### Work to complete
Beginning with the line that holds "(** ** Messages as they are written *)" in the data below, give again every line through the one that holds "Definition in_u32 (z", exactly as written.

[Extracted records]
··········
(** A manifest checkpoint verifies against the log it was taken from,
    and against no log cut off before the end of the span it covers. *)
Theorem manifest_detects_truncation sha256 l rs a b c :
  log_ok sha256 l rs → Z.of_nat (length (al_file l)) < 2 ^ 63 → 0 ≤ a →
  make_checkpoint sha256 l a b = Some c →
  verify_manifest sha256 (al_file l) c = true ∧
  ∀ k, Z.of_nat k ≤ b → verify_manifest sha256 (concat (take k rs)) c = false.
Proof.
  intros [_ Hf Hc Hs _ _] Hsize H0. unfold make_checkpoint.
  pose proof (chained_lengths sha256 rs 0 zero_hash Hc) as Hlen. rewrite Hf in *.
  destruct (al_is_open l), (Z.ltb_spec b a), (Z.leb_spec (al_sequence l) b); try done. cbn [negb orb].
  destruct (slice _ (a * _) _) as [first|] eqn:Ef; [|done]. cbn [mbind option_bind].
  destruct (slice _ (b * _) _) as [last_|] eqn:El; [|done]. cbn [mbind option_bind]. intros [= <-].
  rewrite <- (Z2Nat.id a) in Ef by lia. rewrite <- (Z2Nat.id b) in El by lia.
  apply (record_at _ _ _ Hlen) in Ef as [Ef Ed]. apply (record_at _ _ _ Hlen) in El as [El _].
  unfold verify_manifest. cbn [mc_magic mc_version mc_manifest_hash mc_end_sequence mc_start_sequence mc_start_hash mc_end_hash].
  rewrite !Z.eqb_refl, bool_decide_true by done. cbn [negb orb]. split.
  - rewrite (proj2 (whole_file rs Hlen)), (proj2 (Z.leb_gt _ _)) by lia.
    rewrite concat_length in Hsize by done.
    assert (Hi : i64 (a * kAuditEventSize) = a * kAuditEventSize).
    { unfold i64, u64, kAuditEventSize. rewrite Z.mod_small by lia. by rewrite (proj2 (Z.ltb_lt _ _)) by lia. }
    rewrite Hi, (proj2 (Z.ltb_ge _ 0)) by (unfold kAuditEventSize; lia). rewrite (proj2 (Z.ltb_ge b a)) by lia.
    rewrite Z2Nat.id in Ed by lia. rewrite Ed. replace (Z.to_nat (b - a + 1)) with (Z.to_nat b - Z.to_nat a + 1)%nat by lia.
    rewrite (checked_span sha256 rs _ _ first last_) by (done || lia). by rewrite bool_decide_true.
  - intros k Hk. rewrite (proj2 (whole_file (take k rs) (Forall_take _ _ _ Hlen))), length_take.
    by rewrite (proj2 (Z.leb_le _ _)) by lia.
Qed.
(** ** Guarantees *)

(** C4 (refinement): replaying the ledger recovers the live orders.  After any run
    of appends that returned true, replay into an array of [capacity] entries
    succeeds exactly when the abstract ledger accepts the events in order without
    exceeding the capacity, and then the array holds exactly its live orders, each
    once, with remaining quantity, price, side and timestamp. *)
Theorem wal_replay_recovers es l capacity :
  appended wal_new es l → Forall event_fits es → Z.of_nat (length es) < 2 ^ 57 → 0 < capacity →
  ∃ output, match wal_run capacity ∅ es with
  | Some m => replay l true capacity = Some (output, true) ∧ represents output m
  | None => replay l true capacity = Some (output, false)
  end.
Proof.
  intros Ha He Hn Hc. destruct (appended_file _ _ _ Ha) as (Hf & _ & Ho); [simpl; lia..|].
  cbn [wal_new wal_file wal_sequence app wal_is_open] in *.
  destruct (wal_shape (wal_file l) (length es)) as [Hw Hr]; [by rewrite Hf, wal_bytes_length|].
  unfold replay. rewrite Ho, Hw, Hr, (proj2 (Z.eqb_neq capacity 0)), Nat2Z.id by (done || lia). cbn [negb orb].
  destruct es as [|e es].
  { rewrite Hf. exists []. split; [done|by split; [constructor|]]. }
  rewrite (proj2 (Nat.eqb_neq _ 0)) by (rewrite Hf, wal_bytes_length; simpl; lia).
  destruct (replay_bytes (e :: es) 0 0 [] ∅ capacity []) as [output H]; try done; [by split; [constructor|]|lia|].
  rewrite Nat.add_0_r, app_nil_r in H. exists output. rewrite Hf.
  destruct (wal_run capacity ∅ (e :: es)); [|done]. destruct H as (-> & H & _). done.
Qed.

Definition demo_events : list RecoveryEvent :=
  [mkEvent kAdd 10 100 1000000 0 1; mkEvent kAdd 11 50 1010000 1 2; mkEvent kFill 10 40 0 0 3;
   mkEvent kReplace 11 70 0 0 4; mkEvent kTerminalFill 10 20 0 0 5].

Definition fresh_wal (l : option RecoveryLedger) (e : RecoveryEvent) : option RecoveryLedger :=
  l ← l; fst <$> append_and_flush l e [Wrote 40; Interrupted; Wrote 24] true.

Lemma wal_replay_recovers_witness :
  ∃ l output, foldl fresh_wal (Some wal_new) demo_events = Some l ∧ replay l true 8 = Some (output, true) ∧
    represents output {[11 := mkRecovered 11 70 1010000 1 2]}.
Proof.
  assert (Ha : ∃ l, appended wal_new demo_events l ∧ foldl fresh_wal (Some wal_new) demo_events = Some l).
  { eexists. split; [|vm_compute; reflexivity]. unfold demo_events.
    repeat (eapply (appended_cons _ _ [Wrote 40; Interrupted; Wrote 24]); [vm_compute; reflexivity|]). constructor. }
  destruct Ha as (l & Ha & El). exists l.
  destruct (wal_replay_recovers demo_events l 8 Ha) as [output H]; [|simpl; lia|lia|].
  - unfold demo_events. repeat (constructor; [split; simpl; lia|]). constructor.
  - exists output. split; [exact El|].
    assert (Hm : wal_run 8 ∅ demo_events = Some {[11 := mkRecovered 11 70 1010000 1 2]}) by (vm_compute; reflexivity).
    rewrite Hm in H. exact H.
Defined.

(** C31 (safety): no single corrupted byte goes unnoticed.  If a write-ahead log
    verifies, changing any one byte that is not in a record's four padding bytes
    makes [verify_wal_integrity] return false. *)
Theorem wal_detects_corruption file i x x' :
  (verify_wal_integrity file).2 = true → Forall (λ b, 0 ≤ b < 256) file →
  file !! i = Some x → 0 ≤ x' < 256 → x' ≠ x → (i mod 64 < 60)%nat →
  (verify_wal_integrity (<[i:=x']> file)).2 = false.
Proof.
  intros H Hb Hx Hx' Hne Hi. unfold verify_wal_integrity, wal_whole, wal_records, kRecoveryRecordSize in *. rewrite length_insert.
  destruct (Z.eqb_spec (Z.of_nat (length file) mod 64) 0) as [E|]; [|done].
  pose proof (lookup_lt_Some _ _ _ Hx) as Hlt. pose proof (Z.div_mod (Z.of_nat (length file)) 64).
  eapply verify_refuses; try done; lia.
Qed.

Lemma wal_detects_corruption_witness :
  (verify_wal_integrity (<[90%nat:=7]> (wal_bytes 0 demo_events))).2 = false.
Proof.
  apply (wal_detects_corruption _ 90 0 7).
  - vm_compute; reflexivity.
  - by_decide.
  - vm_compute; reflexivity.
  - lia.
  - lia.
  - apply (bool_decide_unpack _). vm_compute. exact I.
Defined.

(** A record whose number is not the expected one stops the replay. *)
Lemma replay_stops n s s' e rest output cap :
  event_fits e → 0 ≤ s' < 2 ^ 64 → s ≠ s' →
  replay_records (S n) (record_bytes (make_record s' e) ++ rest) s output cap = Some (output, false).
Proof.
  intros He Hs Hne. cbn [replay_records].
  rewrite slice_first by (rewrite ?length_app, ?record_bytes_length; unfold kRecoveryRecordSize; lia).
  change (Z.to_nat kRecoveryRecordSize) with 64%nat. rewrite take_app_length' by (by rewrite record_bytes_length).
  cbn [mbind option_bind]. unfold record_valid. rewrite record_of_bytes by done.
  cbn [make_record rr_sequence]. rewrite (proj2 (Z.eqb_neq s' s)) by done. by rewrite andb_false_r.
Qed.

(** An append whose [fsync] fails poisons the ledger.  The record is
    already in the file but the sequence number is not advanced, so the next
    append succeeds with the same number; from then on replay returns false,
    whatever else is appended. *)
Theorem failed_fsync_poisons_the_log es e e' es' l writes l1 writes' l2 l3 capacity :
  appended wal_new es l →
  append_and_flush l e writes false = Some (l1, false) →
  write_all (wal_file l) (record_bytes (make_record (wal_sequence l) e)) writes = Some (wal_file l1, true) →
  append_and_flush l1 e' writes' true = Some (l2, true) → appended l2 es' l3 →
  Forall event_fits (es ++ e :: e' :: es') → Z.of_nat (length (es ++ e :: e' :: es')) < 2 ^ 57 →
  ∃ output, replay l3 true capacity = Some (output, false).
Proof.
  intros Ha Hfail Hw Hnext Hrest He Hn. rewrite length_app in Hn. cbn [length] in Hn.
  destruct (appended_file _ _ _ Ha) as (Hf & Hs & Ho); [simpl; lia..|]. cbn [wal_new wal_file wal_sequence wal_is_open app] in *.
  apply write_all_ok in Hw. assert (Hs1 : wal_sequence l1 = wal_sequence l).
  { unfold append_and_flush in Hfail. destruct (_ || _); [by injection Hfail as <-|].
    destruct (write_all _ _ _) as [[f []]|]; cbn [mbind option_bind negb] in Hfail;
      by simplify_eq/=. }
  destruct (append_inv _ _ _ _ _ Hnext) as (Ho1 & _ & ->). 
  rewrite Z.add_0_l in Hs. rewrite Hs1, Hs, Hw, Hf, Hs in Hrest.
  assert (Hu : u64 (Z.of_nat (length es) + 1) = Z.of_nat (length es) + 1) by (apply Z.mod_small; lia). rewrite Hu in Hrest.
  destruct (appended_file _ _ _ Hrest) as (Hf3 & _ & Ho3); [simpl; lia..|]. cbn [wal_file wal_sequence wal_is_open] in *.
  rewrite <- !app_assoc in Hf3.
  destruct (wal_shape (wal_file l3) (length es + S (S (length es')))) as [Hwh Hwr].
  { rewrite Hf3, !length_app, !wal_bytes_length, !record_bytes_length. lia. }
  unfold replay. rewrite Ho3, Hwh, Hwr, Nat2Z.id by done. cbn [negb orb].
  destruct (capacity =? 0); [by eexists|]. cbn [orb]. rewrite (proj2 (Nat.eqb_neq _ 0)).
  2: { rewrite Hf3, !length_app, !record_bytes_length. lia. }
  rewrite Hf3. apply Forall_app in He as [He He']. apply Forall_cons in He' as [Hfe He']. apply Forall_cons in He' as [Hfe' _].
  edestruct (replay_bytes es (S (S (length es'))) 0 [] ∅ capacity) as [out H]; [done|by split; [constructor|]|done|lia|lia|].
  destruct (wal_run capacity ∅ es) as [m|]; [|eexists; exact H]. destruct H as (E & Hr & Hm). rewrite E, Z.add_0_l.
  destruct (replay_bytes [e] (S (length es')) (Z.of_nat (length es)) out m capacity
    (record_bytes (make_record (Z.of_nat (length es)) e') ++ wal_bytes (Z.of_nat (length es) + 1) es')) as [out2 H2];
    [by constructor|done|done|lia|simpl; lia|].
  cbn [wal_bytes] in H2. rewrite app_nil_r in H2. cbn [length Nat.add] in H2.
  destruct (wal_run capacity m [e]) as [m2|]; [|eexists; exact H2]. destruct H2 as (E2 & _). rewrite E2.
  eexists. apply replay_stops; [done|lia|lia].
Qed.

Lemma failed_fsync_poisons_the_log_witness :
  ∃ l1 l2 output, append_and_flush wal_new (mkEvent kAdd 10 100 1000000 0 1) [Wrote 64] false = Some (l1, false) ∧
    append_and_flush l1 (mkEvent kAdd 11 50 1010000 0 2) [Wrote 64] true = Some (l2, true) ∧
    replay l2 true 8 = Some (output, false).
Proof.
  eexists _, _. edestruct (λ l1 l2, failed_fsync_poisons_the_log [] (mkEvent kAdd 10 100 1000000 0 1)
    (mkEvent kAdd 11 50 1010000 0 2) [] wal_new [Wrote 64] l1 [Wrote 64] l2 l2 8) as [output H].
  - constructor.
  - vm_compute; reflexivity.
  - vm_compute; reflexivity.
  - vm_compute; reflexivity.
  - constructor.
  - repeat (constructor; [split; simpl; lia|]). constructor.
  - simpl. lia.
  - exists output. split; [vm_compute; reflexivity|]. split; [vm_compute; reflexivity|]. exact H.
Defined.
··········
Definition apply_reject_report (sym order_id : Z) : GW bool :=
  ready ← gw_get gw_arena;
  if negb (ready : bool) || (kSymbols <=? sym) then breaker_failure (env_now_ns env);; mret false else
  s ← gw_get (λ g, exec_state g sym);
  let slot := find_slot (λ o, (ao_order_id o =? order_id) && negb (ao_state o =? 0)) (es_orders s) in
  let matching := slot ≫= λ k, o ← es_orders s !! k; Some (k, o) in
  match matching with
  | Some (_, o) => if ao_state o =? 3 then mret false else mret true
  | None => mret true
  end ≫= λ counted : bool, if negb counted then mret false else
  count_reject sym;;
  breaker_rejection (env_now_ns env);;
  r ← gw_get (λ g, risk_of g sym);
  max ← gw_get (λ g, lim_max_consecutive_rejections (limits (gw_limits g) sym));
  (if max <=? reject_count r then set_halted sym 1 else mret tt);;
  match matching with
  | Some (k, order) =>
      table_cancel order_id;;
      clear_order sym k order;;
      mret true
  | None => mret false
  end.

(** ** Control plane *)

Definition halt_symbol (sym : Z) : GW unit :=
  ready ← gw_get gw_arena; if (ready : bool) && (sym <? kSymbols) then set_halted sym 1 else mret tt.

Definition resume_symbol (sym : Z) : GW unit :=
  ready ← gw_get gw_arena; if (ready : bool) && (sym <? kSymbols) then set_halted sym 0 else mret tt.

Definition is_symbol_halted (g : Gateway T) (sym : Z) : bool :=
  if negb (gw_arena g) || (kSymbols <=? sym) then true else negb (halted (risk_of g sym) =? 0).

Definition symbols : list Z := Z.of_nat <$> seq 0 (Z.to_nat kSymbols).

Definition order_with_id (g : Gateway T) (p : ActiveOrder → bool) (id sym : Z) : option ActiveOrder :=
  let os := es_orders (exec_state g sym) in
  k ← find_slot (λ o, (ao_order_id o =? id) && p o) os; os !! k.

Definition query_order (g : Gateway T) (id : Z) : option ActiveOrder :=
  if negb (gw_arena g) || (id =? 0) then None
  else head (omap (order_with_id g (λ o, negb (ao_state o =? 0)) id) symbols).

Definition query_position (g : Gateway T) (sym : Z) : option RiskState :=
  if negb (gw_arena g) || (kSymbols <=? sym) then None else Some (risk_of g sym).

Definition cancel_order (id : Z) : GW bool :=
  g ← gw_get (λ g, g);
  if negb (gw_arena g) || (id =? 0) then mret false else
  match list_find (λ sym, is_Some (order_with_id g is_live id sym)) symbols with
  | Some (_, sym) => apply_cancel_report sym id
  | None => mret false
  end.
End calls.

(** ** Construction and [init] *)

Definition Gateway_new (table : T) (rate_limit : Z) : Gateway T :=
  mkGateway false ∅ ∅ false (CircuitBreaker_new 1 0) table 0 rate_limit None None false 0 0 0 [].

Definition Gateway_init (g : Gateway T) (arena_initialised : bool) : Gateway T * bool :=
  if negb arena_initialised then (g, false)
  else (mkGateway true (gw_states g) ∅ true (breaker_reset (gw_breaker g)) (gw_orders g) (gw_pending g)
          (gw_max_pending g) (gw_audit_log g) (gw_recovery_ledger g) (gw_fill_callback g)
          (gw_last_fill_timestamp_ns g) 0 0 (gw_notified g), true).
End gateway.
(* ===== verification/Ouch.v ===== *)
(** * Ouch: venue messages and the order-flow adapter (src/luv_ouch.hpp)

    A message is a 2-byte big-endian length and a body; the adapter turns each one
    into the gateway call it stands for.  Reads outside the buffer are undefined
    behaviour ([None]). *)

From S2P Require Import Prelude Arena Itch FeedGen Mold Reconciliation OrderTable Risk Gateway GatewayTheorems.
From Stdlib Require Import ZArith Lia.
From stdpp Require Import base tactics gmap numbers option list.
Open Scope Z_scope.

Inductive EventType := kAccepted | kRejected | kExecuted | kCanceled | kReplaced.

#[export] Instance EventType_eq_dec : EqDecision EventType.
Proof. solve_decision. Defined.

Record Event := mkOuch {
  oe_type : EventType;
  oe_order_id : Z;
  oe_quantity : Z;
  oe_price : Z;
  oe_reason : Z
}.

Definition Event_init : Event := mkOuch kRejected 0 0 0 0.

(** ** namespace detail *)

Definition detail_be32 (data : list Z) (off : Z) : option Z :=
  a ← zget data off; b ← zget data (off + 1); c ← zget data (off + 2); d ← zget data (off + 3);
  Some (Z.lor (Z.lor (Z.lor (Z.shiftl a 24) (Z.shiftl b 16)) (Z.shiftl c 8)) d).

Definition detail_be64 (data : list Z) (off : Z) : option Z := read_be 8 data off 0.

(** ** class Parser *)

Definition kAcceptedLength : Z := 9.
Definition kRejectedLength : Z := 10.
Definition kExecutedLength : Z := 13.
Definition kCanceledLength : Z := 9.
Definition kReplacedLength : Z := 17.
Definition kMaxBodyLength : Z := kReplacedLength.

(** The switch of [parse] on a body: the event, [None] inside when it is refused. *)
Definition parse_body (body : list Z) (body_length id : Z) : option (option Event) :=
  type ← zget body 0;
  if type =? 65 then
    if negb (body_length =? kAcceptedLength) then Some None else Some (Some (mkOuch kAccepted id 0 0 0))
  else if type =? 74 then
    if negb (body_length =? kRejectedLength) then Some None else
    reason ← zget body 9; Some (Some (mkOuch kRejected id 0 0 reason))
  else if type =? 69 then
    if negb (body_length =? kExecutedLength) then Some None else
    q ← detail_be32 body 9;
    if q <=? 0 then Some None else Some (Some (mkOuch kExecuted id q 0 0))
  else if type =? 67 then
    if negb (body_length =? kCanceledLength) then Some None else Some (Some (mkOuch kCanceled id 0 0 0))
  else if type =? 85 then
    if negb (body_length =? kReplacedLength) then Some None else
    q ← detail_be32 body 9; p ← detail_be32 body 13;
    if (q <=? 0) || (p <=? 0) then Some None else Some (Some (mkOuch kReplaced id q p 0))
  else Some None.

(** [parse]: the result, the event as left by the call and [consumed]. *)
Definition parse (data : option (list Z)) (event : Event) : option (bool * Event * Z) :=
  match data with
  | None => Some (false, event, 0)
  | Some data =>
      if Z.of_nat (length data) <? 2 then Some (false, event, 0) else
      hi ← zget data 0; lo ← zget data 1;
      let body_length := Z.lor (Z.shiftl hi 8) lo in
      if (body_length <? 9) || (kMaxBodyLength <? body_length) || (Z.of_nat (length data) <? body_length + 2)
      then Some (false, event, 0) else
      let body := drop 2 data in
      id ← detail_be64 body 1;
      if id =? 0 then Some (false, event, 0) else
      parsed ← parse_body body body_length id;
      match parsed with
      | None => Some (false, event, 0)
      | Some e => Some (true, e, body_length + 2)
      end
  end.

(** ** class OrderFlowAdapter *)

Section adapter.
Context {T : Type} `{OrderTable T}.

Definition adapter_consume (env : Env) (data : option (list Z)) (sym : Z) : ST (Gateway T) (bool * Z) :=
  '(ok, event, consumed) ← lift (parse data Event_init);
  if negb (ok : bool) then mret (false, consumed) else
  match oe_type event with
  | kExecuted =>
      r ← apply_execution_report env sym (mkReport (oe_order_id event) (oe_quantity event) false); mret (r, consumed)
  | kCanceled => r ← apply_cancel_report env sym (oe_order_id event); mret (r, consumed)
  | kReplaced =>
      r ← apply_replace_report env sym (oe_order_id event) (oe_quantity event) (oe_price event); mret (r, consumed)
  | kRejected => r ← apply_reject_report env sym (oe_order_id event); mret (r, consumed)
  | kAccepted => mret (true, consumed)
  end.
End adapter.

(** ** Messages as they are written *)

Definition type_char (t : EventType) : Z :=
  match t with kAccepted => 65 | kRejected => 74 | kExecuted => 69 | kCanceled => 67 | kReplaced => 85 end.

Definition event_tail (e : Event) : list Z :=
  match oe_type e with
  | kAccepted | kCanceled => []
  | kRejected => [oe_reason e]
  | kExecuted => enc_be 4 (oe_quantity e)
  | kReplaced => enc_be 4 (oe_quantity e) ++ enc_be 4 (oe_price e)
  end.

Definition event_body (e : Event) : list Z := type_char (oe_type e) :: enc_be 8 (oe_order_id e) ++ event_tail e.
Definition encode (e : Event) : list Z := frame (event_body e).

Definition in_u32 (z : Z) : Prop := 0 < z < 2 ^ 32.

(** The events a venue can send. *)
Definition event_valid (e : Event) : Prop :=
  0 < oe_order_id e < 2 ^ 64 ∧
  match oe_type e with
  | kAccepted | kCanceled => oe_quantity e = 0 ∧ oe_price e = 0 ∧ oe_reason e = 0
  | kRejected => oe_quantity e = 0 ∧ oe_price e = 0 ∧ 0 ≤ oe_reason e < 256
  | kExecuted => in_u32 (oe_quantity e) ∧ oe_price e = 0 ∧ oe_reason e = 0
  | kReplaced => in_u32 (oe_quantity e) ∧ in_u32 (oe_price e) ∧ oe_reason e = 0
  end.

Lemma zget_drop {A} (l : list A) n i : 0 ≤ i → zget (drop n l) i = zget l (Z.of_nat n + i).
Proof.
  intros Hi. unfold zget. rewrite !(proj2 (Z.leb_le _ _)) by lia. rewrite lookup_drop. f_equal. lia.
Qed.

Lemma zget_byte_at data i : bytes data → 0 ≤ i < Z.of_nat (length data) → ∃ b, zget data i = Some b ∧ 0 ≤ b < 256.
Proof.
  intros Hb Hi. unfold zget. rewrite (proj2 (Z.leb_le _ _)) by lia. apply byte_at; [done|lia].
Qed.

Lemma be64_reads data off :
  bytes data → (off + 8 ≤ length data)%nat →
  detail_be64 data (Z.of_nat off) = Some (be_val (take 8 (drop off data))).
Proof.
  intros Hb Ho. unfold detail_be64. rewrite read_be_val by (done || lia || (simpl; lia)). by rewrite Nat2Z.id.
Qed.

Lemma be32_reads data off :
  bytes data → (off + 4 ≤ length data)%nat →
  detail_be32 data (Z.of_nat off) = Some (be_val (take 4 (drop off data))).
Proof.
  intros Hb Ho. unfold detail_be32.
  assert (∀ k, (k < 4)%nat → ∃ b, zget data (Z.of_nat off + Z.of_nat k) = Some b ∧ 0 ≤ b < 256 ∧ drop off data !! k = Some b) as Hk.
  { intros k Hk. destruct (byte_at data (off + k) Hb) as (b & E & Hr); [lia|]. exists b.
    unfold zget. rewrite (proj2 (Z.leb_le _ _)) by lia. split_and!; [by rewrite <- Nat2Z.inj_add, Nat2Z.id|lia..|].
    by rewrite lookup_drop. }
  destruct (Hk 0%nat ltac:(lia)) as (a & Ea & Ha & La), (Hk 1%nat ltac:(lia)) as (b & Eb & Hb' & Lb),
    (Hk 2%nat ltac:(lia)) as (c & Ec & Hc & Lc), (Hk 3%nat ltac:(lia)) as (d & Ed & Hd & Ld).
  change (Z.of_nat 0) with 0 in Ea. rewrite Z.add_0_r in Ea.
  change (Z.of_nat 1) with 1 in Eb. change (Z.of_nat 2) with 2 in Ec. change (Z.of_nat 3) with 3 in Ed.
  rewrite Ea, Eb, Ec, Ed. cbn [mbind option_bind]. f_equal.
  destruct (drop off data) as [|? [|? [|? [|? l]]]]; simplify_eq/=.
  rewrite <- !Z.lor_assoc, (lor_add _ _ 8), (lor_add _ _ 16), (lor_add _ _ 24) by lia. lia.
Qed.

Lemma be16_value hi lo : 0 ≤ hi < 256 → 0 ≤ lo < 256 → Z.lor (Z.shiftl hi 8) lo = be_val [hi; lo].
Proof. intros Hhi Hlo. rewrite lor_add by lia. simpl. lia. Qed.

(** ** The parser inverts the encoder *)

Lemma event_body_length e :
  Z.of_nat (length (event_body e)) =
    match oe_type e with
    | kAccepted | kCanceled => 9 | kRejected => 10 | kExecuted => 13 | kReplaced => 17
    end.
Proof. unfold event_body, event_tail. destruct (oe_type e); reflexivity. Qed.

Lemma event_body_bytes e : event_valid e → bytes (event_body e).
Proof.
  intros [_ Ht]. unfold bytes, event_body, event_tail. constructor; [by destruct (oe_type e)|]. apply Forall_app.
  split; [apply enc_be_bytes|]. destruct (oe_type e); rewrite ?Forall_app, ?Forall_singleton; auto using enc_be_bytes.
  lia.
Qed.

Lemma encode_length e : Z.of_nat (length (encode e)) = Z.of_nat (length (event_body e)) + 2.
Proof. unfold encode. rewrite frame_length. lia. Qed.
··········
### Exercise response
(** ** Messages as they are written *)

Definition type_char (t : EventType) : Z :=
  match t with kAccepted => 65 | kRejected => 74 | kExecuted => 69 | kCanceled => 67 | kReplaced => 85 end.

Definition event_tail (e : Event) : list Z :=
  match oe_type e with
  | kAccepted | kCanceled => []
  | kRejected => [oe_reason e]
  | kExecuted => enc_be 4 (oe_quantity e)
  | kReplaced => enc_be 4 (oe_quantity e) ++ enc_be 4 (oe_price e)
  end.

Definition event_body (e : Event) : list Z := type_char (oe_type e) :: enc_be 8 (oe_order_id e) ++ event_tail e.
Definition encode (e : Event) : list Z := frame (event_body e).

Definition in_u32 (z : Z) : Prop := 0 < z < 2 ^ 32.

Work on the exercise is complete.